Over the past few years, this is a question I have asked myself again and again. I have been driven by schedules, by others' needs, and by work requirements (work that I love, I might add) increasingly as these years unfold. I suspect it is
an effect of aging, and I am sure that I cannot do in a single day what I used to do, and more, ten years ago. So something in my unconscious wants to push and push to get things done, and it is not working.
My way of recognizing this inner demand is
to stop as often as I can in the run of a day when I feel the pressure. This is not as often as you might think. But very slowly, I am recognizing those moments even when I can't stop to listen, remembering them at odd times of the day and stopping then.

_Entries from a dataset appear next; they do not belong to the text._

(** C11: the goroutines of [TestConcurrency] return.  Producers,
    consumers that call [Get] until a batch is empty, one goroutine per
    consumer, and goroutines that wait for them, on a new ring, with at
    least as many items as the ring has slots: once every producer has
    taken its steps ([sched1]), then every consumer
    [5 b + n + 7] steps for each of the items and two more calls
    ([sched2]), then every waiting goroutine one step ([sched3]),
    however the steps interleave, every goroutine has returned and none
    has panicked.  The test asserts nothing, so it passes, whatever the
    consumers have logged. *)
Theorem test_goroutines_return {V} sz n (rb : RingBuffer V) ks sched1 sched2 sched3 :
  NewRingBuffer sz n = Ret rb → 0 < sz ≤ int64_max →
  Forall (task_valid n) ks → total (spawn rb ks) < int64_max →
  Forall (test_task ks) ks →
  (∀ i j c, task_cid ks i = Some c → task_cid ks j = Some c → i = j) →
  sz ≤ total (spawn rb ks) →
  (∀ (tid : nat) batches close, ks !! tid = Some (Producing batches close) →
     (producer_steps Idle batches ≤ own_steps tid sched1)%nat) →
  (∀ (tid : nat) id b, ks !! tid = Some (Draining id b) →
     ((5 * Z.to_nat b + Z.to_nat n + 7) * (Z.to_nat (total (spawn rb ks)) + 2)
        ≤ own_steps tid sched2)%nat) →
  (∀ (tid : nat) others close, ks !! tid = Some (Waiting others close) →
     (1 ≤ own_steps tid sched3)%nat) →
  Forall (λ k, k = Exited) (tasks (go_run (sched1 ++ sched2 ++ sched3) (spawn rb ks))) ∧
  ∀ (tid : nat) pn,
    threads (sys (go_run (sched1 ++ sched2 ++ sched3) (spawn rb ks))) !! tid
      ≠ Some (Crashed pn).
Proof.
  intros Hnew Hsz Hks Htot Hshape Hinj Hlap Hfair1 Hfair2 Hfair3.
  split; [|by apply (go_run_safe sz n)].
  apply Forall_lookup. intros tid k Hk.
  destruct (lookup_lt_is_Some_2 ks tid) as [k0 Hk0].
  { apply lookup_lt_Some in Hk. by rewrite go_run_tasks_length in Hk. }
  pose proof (proj1 (Forall_lookup _ _) Hshape _ _ Hk0) as Hh.
  pose proof (worker_returns sz n rb ks Hnew Hsz Hks Htot Hshape Hinj Hlap sched1 sched2)
    as Hwork.
  assert (tasks (go_run (sched1 ++ sched2 ++ sched3) (spawn rb ks)) !! tid = Some Exited)
    as Hex; [|congruence].
  destruct k0 as [batches close|id b|id b|id b|others close|]; try done;
    try (by apply (Hwork sched3 tid _ Hfair1 Hfair2 Hk0)).
  rewrite app_assoc.
  apply (waiting_returns rb ks (sched1 ++ sched2) sched3 tid others close Hk0);
    [|by eapply Hfair3].
  intros sched'. rewrite <- app_assoc. eapply Forall_impl; [exact Hh|].
  intros j (k' & Hj & Hw). by apply (Hwork sched' j k').
Qed.
(** * Zero-Trust API gateway: a shallow embedding of the request pipeline

    The development follows the package layout of the Go sources:
    [http] (requests, contexts and the shape of a middleware), [auth],
    [rbac], [policy], [ratelimit], [audit], and [gateway] for the
    composition done in the gateway's [main].

    Go strings are byte strings and are modelled by [string]; slices that
    are only read are lists; a nil slice and an empty slice are both [[]].
    Calls into libraries outside the repository (YAML and JSON codecs,
    SHA-256, time formatting, the JWT parser, [net.SplitHostPort],
    [strings.TrimSpace], [http.StatusText]) are section variables; the
    line scanner of [bufio], with its limit on the length of a line, is
    written out. *)

From Stdlib Require Import ZArith Floats Uint63 List Bool Lia Ascii String DecimalString.
From stdpp Require Import base option gmap strings list.
Import ListNotations.

Open Scope Z_scope.
Open Scope string_scope.

(** ** Strings *)

Module strings.

(** [strings.HasPrefix(s, prefix)]: [len(s) >= len(prefix) && s[:len(prefix)] == prefix]. *)
Fixpoint HasPrefix (s prefix : string) {struct prefix} : bool :=
  match prefix, s with
  | EmptyString, _ => true
  | String _ _, EmptyString => false
  | String c p', String d s' => if Ascii.eqb d c then HasPrefix s' p' else false
  end.

End strings.

(** ** Requests, contexts, middleware decisions *)

Module auth_types.

(** [auth.AuthType] and [auth.Identity] (context.go). *)
Inductive AuthType := AuthJWT | AuthAPIKey.

Record Identity := {
  Type_ : AuthType;
  Subject : string;
  Roles : list string;
  Issuer : string;
  Audience : string
}.

End auth_types.

Module http.

Import auth_types.

(** The context keys the repository defines: [auth.identityKey] and
    [ratelimit.UserIDKey]. Any key of another package is a [ForeignKey]. *)
Inductive CtxKey := identityKey | UserIDKey | ForeignKey (n : nat).

(** A context value with its dynamic type: a non-nil pointer to an [auth.Identity],
    a Go [string], or a value of some other type. *)
Inductive CtxValue :=
| VIdentity (id : Identity)
| VString (s : string)
| VForeign (n : nat).

#[global] Instance CtxKey_eq_dec : EqDecision CtxKey.
Proof. solve_decision. Defined.

(** [context.WithValue] chains; the newest binding of a key wins. *)
Definition Context := list (CtxKey * CtxValue).

Definition WithValue (ctx : Context) (k : CtxKey) (v : CtxValue) : Context :=
  (k, v) :: ctx.

Fixpoint Value (ctx : Context) (k : CtxKey) : option CtxValue :=
  match ctx with
  | [] => None
  | (k', v) :: parent => if decide (k = k') then Some v else Value parent k
  end.

(** The parts of an [http.Request] the pipeline reads. [HeaderGet] is
    [r.Header.Get]; [Body] is what reading [r.Body] to the end yields and
    [BodyErr] says that the underlying read fails. *)
Record Request := {
  Method : string;
  Path : string;
  HeaderGet : string -> string;
  ContentLength : Z;
  Body : string;
  BodyErr : bool;
  RemoteAddr : string;
  Ctx : Context
}.

Definition WithContext (r : Request) (ctx : Context) : Request :=
  {| Method := Method r; Path := Path r; HeaderGet := HeaderGet r;
     ContentLength := ContentLength r; Body := Body r; BodyErr := BodyErr r;
     RemoteAddr := RemoteAddr r; Ctx := ctx |}.

(** Every middleware of the secured chain either calls [next.ServeHTTP]
    once, as its last action, or answers through [http.Error]. *)
Inductive Decision :=
| Next (r : Request)
| Reply (status : Z) (msg : string).

Definition StatusOK : Z := 200.
Definition StatusFound : Z := 302.
Definition StatusBadRequest : Z := 400.
Definition StatusUnauthorized : Z := 401.
Definition StatusForbidden : Z := 403.
Definition StatusTooManyRequests : Z := 429.

End http.

(** ** internal/auth/context.go *)

Module auth.

Include auth_types.
Import http.

Definition WithIdentity (ctx : Context) (id : Identity) : Context :=
  WithValue ctx identityKey (VIdentity id).

(** [ctx.Value(identityKey)] asserted to the type pointer-to-[Identity]. *)
Definition FromContext (ctx : Context) : option Identity :=
  match Value ctx identityKey with
  | Some (VIdentity id) => Some id
  | _ => None
  end.

(** *** apikey.go *)

Record APIKey := {
  ID : string;
  Key : string;
  KeyRoles : list string
}.

(** The [APIKeyStore] interface. *)
Class APIKeyStore (S : Type) := Lookup : S -> string -> option APIKey.

(** [MapStore]: keys are the raw key strings. *)
#[global] Instance MapStore : APIKeyStore (gmap string APIKey) :=
  fun m key => m !! key.

Definition NewDemoStore : gmap string APIKey :=
  let adminKey := "deef0admin0000000000000000000000000000000000000000000000000000" in
  let userKey := "deef0us3r0000000000000000000000000000000000000000000000000000" in
  <[userKey := {| ID := "demo-user"; Key := userKey; KeyRoles := ["user"] |}]>
    (<[adminKey := {| ID := "demo-admin"; Key := adminKey; KeyRoles := ["admin"] |}]> ∅).

(** [subtle.ConstantTimeCompare]: 1 when the two byte strings are equal. *)
Definition ConstantTimeCompare (x y : string) : Z :=
  if String.eqb x y then 1 else 0.

Definition APIKeyMiddleware {S : Type} `{APIKeyStore S} (store : S) (r : Request)
  : Decision :=
  if String.eqb (Path r) "/health" then Next r
  else
    let key := HeaderGet r "X-API-Key" in
    if String.eqb key "" then Reply StatusUnauthorized "missing API key"
    else
      match Lookup store key with
      | None => Reply StatusUnauthorized "invalid API key"
      | Some record =>
          if negb (ConstantTimeCompare key (Key record) =? 1)%Z
          then Reply StatusUnauthorized "invalid API key"
          else
            let id := {| Type_ := AuthAPIKey; Subject := ID record;
                         Roles := KeyRoles record; Issuer := ""; Audience := "" |} in
            Next (WithContext r (WithIdentity (Ctx r) id))
      end.

(** *** jwt.go *)

(** A claim value as [encoding/json] decodes it into an [interface{}]. *)
#[warnings="-register-all"]
Inductive Claim :=
| CNull
| CBool (b : bool)
| CNumber (f : float)
| CString (s : string)
| CArray (items : list Claim)
| CObject (fields : list (string * Claim)).
(** * X1 territory-capture game: the grid simulation engine of [src/game.js]

    A shallow embedding of the engine part of [game.js] (flood fill, drone and
    enemy motion, capture, death, per-frame tick) and the properties of the
    engine stated in the specification.

    Conventions of the embedding.
    - A JavaScript number that holds a position or a velocity is a binary64
      float ([float], the kernel's primitive floats): additions and
      comparisons are the IEEE ones.
    - A JavaScript number that is a loop counter, a cell coordinate or a
      counter ([trailCount], [lives], [level]) is an integer of [Z]; all of
      them stay far below 2^53, where doubles are exact.
    - The result of [Math.floor] is an integral double, an infinity or NaN:
      type [inum].
    - [grid] is an array of rows: [grid[y][x]] is [row y], column [x].
    - Rendering (meshes, lights, camera), the statistics tracker and the DOM
      are left out; the calls to the audio object and to [showMessage] are
      recorded as signals in a log, and the visibility of the message box is a
      boolean of the game state. *)

From Stdlib Require Import ZArith Floats.
From stdpp Require Import base numbers list relations.

Local Open Scope Z_scope.
#[local] Set Warnings "-inexact-float".

(** ** JavaScript numbers *)

(** The value of [Math.floor(v)]. *)
Inductive inum := Fin (z : Z) | PInf | NInf | NaN.

Definition Math_floor (f : float) : inum :=
  match Prim2SF f with
  | S754_zero _ => Fin 0
  | S754_infinity false => PInf
  | S754_infinity true => NInf
  | S754_nan => NaN
  | S754_finite s m e => Fin (Z.shiftl (if s then Z.neg m else Z.pos m) e)
  end.

(** The double that holds the integer [z] (exact below 2^53). *)
Definition num_of_Z (z : Z) : float :=
  SF2Prim (binary_normalize prec emax z 0 false).
Lemma noUpper_dropWhile p s :
  noUpper s = true -> noUpper (Str.dropWhile p s) = true.
Proof.
  unfold noUpper.
  induction s as [|c s IH]; simpl; intros H; [reflexivity|].
  destruct (p c); [|exact H].
  apply andb_true_iff in H as [_ Hs]. now apply IH.
Qed.

Lemma replaceNonWordRuns_collapse s :
  noUpper s = true -> replaceNonWordRuns s = collapseRuns s.
Proof.
  unfold collapseRuns.
  funelim (replaceNonWordRuns s); intros Hs.
  - reflexivity.
  - assert (Hc : Char.isUpper c = false).
    { unfold noUpper in Hs. simpl in Hs.
      apply andb_true_iff in Hs as [Hc _]. now apply negb_true_iff in Hc. }
    assert (Hr : noUpper r = true).
    { unfold noUpper in *. simpl in Hs. now apply andb_true_iff in Hs as [_ Hr]. }
    simpl. rewrite (nonWord_slugWord c Hc) in Heq.
    apply negb_true_iff in Heq. rewrite Heq.
    rewrite H by now apply noUpper_dropWhile.
    now rewrite collapse_in_run.
  - assert (Hc : Char.isUpper c = false).
    { unfold noUpper in Hs. simpl in Hs.
      apply andb_true_iff in Hs as [Hc _]. now apply negb_true_iff in Hc. }
    assert (Hr : noUpper r = true).
    { unfold noUpper in *. simpl in Hs. now apply andb_true_iff in Hs as [_ Hr]. }
    simpl. rewrite (nonWord_slugWord c Hc) in Heq.
    apply negb_false_iff in Heq. rewrite Heq.
    now rewrite H.
Qed.

Lemma stripFrom_false s : stripEdgeHyphensFrom false s = dropTrailingHyphen s.
Proof.
  induction s as [|c s IH]; simpl; [reflexivity|].
  rewrite IH. destruct (Char.isHyphen c && Str.isEmpty s) eqn:E; [|reflexivity].
  apply andb_true_iff in E as [_ E]. destruct s; [reflexivity|discriminate].
Qed.

Lemma stripEdgeHyphens_spec s :
  stripEdgeHyphens s = dropTrailingHyphen (dropLeadingHyphen s).
Proof.
  unfold stripEdgeHyphens. destruct s as [|c s]; simpl; [reflexivity|].
  rewrite stripFrom_false.
  destruct (Char.isHyphen c) eqn:E; simpl; [reflexivity|].
  now rewrite E.
Qed.

Lemma headingSlug_spec s : headingSlug s = slugSpec s.
Proof.
  unfold headingSlug, slugSpec.
  rewrite stripEdgeHyphens_spec, replaceNonWordRuns_collapse; [reflexivity|].
  apply toLowerCase_noUpper.
Qed.

Lemma tocSlug_headingSlug s : tocSlug s = headingSlug s.
Proof. reflexivity. Qed.

(** ** Shape of the result *)

Lemma slugWord_not_hyphen c : Char.isSlugWord c = true -> Char.isHyphen c = false.
Proof. by_bits c. Qed.

Lemma collapse_chars b s :
  Str.forallb isSlugChar (collapseRunsFrom b s) = true.
Proof.
  revert b. induction s as [|c s IH]; intros b; simpl; [reflexivity|].
  destruct (Char.isSlugWord c) eqn:Ec; simpl.
  - unfold isSlugChar at 1. now rewrite Ec, IH.
  - destruct b; simpl; now rewrite IH.
Qed.

Lemma collapse_hyphens s :
  forall b,
    hasAdjacentHyphens (collapseRunsFrom b s) = false
    /\ (b = true -> startsWithHyphen (collapseRunsFrom b s) = false).
Proof.
  induction s as [|c s IH]; intros b; simpl; [now split|].
  destruct (Char.isSlugWord c) eqn:Ec; simpl.
  - rewrite (slugWord_not_hyphen c Ec). simpl.
    split; [apply (IH false)|reflexivity].
  - destruct b; simpl.
    + apply (IH true).
    + destruct (IH true) as [Ha Hs]. rewrite Ha, Hs by reflexivity.
      split; [reflexivity|discriminate].
Qed.

Lemma dropLeading_chars p s :
  Str.forallb p s = true -> Str.forallb p (dropLeadingHyphen s) = true.
Proof.
  destruct s as [|c s]; simpl; [trivial|].
  intros H. destruct (Char.isHyphen c); [|exact H].
  now apply andb_true_iff in H as [_ H].
Qed.

Lemma dropTrailing_chars p s :
  Str.forallb p s = true -> Str.forallb p (dropTrailingHyphen s) = true.
Proof.
  induction s as [|c s IH]; simpl; [trivial|].
  intros H. apply andb_true_iff in H as [Hc Hs].
  destruct (Char.isHyphen c && Str.isEmpty s); simpl; [reflexivity|].
  now rewrite Hc, IH.
Qed.

Lemma dropLeading_adjacent s :
  hasAdjacentHyphens s = false ->
  hasAdjacentHyphens (dropLeadingHyphen s) = false
  /\ startsWithHyphen (dropLeadingHyphen s) = false.
Proof.
  destruct s as [|c s]; simpl; [now split|].
  intros H. apply orb_false_iff in H as [H1 H2].
  destruct (Char.isHyphen c) eqn:Ec; simpl in *.
  - now split.
  - rewrite Ec, H2. now split.
Qed.

Lemma dropTrailing_starts s :
  startsWithHyphen s = false -> startsWithHyphen (dropTrailingHyphen s) = false.
Proof.
  destruct s as [|c s]; simpl; [trivial|].
  intros H. rewrite H. simpl. exact H.
Qed.

Lemma startsWith_dropTrailing s :
  startsWithHyphen (dropTrailingHyphen s) = true -> startsWithHyphen s = true.
Proof.
  destruct s as [|c s]; simpl; [trivial|].
  destruct (Char.isHyphen c && Str.isEmpty s) eqn:E; simpl; [discriminate|trivial].
Qed.

Lemma dropTrailing_adjacent s :
  hasAdjacentHyphens s = false ->
  hasAdjacentHyphens (dropTrailingHyphen s) = false.
Proof.
  induction s as [|c s IH]; simpl; [trivial|].
  intros H. apply orb_false_iff in H as [H1 H2].
  destruct (Char.isHyphen c && Str.isEmpty s); simpl; [reflexivity|].
  rewrite (IH H2), orb_false_r.
  destruct (Char.isHyphen c); simpl in *; [|reflexivity].
  destruct (startsWithHyphen (dropTrailingHyphen s)) eqn:E; [|reflexivity].
  apply startsWith_dropTrailing in E. congruence.
Qed.

Lemma dropTrailing_empty s :
  dropTrailingHyphen s = "" -> s = "" \/ s = "-".
Proof.
  destruct s as [|c s]; simpl; [now left|].
  destruct (Char.isHyphen c && Str.isEmpty s) eqn:E; [|discriminate].
  apply andb_true_iff in E as [Ec Es].
  destruct s; [|discriminate]. rewrite (hyphen_eq c Ec). now right.
Qed.

Lemma dropTrailing_ends s :
  hasAdjacentHyphens s = false -> endsWithHyphen (dropTrailingHyphen s) = false.
Proof.
  induction s as [|c s IH]; simpl; [trivial|].
  intros H. apply orb_false_iff in H as [H1 H2].
  destruct (Char.isHyphen c && Str.isEmpty s) eqn:E; simpl; [reflexivity|].
  destruct (dropTrailingHyphen s) eqn:Ed.
  - apply dropTrailing_empty in Ed as [-> | ->]; simpl in *.
    + now rewrite andb_true_r in E.
    + now rewrite andb_true_r in H1.
  - now apply IH.
Qed.

Lemma slugSpec_shape s :
  Str.forallb isSlugChar (slugSpec s) = true
  /\ hasAdjacentHyphens (slugSpec s) = false
  /\ startsWithHyphen (slugSpec s) = false
  /\ endsWithHyphen (slugSpec s) = false.
Proof.
  unfold slugSpec, collapseRuns.
  set (t := collapseRunsFrom false (Str.toLowerCase s)).
  assert (Hc : Str.forallb isSlugChar t = true) by apply collapse_chars.
  assert (Ha : hasAdjacentHyphens t = false) by apply collapse_hyphens.
  destruct (dropLeading_adjacent t Ha) as [Ha' Hs'].
  repeat split.
  - now apply dropTrailing_chars, dropLeading_chars.
  - now apply dropTrailing_adjacent.
  - now apply dropTrailing_starts.
  - now apply dropTrailing_ends.
Qed.

(** The boolean shapes say what they should about substrings. *)

Lemma startsWithHyphen_false s :
  startsWithHyphen s = false -> forall r, s <> "-" ++ r.
Proof. intros H r ->. discriminate H. Qed.

Lemma endsWithHyphen_append r : endsWithHyphen (r ++ "-") = true.
Proof.
  induction r as [|c r IH]; simpl; [reflexivity|].
  destruct (r ++ "-") eqn:E; [|exact IH].
  destruct r; discriminate.
Qed.

Lemma endsWithHyphen_false s :
  endsWithHyphen s = false -> forall r, s <> r ++ "-".
Proof. intros H r ->. rewrite endsWithHyphen_append in H. discriminate. Qed.

Lemma hasAdjacentHyphens_append a b : hasAdjacentHyphens (a ++ "--" ++ b) = true.
Proof.
  induction a as [|c a IH]; simpl in *; [reflexivity|].
  rewrite IH. apply orb_true_r.
Qed.

Lemma hasAdjacentHyphens_false s :
  hasAdjacentHyphens s = false -> forall a b, s <> a ++ "--" ++ b.
Proof. intros H a b ->. rewrite hasAdjacentHyphens_append in H. discriminate. Qed.

(** ** Lines *)

Lemma splitLines_nonempty s : Str.splitLines s <> [].
Proof.
  destruct s as [|c s]; simpl; [discriminate|].
  destruct (Char.isNewline c); [discriminate|].
  destruct (Str.splitLines s); discriminate.
Qed.

Lemma splitLines_append a b :
  Str.splitLines (a ++ nl ++ b) = (Str.splitLines a ++ Str.splitLines b)%list.
Proof.
  induction a as [|c a IH]; [reflexivity|].
  change (String c a ++ nl ++ b) with (String c (a ++ nl ++ b)).
  cbn [Str.splitLines]. rewrite IH.
  destruct (Char.isNewline c); [reflexivity|].
  pose proof (splitLines_nonempty a) as Hne.
  destruct (Str.splitLines a); [contradiction|reflexivity].
Qed.

Lemma splitLines_line s : isLine s = true -> Str.splitLines s = [s].
Proof.
  unfold isLine.
  induction s as [|c s IH]; simpl; intros H; [reflexivity|].
  apply andb_true_iff in H as [Hc Hs]. apply negb_true_iff in Hc.
  now rewrite Hc, (IH Hs).
Qed.

(** ** [tocItems] line by line *)

Lemma tocItems_fold lines acc :
  fold_left
    (fun tocItems line =>
       match headingRecord line with
       | Some item => (tocItems ++ [item])%list
       | None => tocItems
       end)
    lines acc
  = (acc ++ flat_map itemOf lines)%list.
Proof.
  revert acc. induction lines as [|l ls IH]; intros acc; simpl.
  - now rewrite app_nil_r.
  - rewrite IH. unfold itemOf at 2.
    destruct (headingRecord l); simpl; [|reflexivity].
    now rewrite <- app_assoc.
Qed.

Lemma tocItems_flat_map md :
  tocItems md = flat_map itemOf (Str.splitLines md).
Proof. unfold tocItems. now rewrite tocItems_fold. Qed.

Lemma tocItems_append a b :
  tocItems (a ++ nl ++ b) = (tocItems a ++ tocItems b)%list.
Proof.
  now rewrite !tocItems_flat_map, splitLines_append, flat_map_app.
Qed.

Lemma tocItems_line line :
  isLine line = true -> tocItems line = itemOf line.
Proof.
  intros H. rewrite tocItems_flat_map, (splitLines_line _ H). simpl.
  apply app_nil_r.
Qed.

(** ** The heading pattern *)

Lemma hash_not_space c : Char.isHash c = true -> Char.isSpace c = false.
Proof. by_bits c. Qed.

Lemma space_not_hash c : Char.isSpace c = true -> Char.isHash c = false.
Proof. by_bits c. Qed.

Lemma drop_leadingHashes line :
  Str.drop (leadingHashes line) line = Str.dropWhile Char.isHash line.
Proof.
  unfold leadingHashes.
  induction line as [|c r IH]; simpl; [reflexivity|].
  destruct (Char.isHash c); simpl; [exact IH|reflexivity].
Qed.

Lemma spanHashes_within k line :
  (leadingHashes line <= k)%nat ->
  spanHashes k line
  = (Str.takeWhile Char.isHash line, Str.dropWhile Char.isHash line).
Proof.
  unfold leadingHashes. revert line.
  induction k as [|k IH]; intros [|c r]; simpl; intros H; try reflexivity.
  - destruct (Char.isHash c); simpl in *; [lia|reflexivity].
  - destruct (Char.isHash c); simpl in *; [|reflexivity].
    rewrite IH by lia. reflexivity.
Qed.

Lemma spanHashes_beyond k line :
  (k < leadingHashes line)%nat ->
  exists h c r,
    spanHashes k line = (h, String c r) /\ Char.isHash c = true.
Proof.
  unfold leadingHashes. revert line.
  induction k as [|k IH]; intros [|c r]; simpl; intros H; try lia.
  - destruct (Char.isHash c) eqn:Ec; simpl in *; [|lia].
    now exists "", c, r.
  - destruct (Char.isHash c) eqn:Ec; simpl in *; [|lia].
    destruct (IH r) as (h & d & t & E & Hd); [lia|].
    rewrite E. now exists (String c h), d, t.
Qed.
Lemma pv_upd_next h p v q : pv (upd_next p v h) q = pv h q.
Proof.
  unfold pv, upd_next. rewrite lookup_alter. case_decide; subst; [|done].
  by destruct (h !! q).
Qed.
Lemma nx_upd_prev h p v q : nx (upd_prev p v h) q = nx h q.
Proof.
  unfold nx, upd_prev. rewrite lookup_alter. case_decide; subst; [|done].
  by destruct (h !! q).
Qed.
Lemma nx_upd_next_ne h p v q : p ≠ q → nx (upd_next p v h) q = nx h q.
Proof. intros. unfold nx, upd_next. by rewrite lookup_alter_ne. Qed.
Lemma pv_upd_prev_ne h p v q : p ≠ q → pv (upd_prev p v h) q = pv h q.
Proof. intros. unfold pv, upd_prev. by rewrite lookup_alter_ne. Qed.
Lemma nx_upd_next_eq h p v : is_Some (h !! p) → nx (upd_next p v h) p = Some v.
Proof. intros [e He]. unfold nx, upd_next. by rewrite lookup_alter_eq, He. Qed.
Lemma pv_upd_prev_eq h p v : is_Some (h !! p) → pv (upd_prev p v h) p = Some v.
Proof. intros [e He]. unfold pv, upd_prev. by rewrite lookup_alter_eq, He. Qed.
Lemma upd_next_mapped h p v q : is_Some (upd_next p v h !! q) ↔ is_Some (h !! q).
Proof.
  unfold upd_next. rewrite lookup_alter. case_decide; subst; [|done].
  by rewrite fmap_is_Some.
Qed.
Lemma upd_prev_mapped h p v q : is_Some (upd_prev p v h !! q) ↔ is_Some (h !! q).
Proof.
  unfold upd_prev. rewrite lookup_alter. case_decide; subst; [|done].
  by rewrite fmap_is_Some.
Qed.
Lemma upd_next_ne h p v q : p ≠ q → upd_next p v h !! q = h !! q.
Proof. intros. unfold upd_next. by rewrite lookup_alter_ne. Qed.
Lemma upd_prev_ne h p v q : p ≠ q → upd_prev p v h !! q = h !! q.
Proof. intros. unfold upd_prev. by rewrite lookup_alter_ne. Qed.

Lemma nx_mapped h p v : nx h p = Some v → is_Some (h !! p).
Proof. unfold nx. destruct (h !! p); naive_solver. Qed.
Lemma pv_mapped h p v : pv h p = Some v → is_Some (h !! p).
Proof. unfold pv. destruct (h !! p); naive_solver. Qed.
End links.

Create HintDb klist.
#[export] Hint Resolve nx_mapped pv_mapped : klist.
#[export] Hint Rewrite pv_upd_next nx_upd_prev : klist.
#[export] Hint Rewrite upd_next_mapped upd_prev_mapped : klist.

(** Symbolic execution of the field accesses. *)
Section wp_links.
Implicit Types (h : heap) (p v : Z).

"What is stopping?" you might ask. On the outer level, it is really just that: I stop. I stop physically doing what I was doing, or - on an inner level - I stop thinking/feeling/doing and shift into receiving, opening, and surrender, The bridge to shifting
is breathing in and out, with all my attention going to that automatic activity. It works. Even a few seconds of paying attention to breathing gives the mind a break you can recognize and experience, even if the next second I am off again, taken prisoner by
a thought, rushing forward to meet this demand or another.
Mark Nepo, whose reflections I value as most practical, says "that the doorway to our next step pf growth is always behind the urgency of now...and when feeling urgent, you must slow down...when
feeling like I can't sit still, I need, more than ever, to sit still."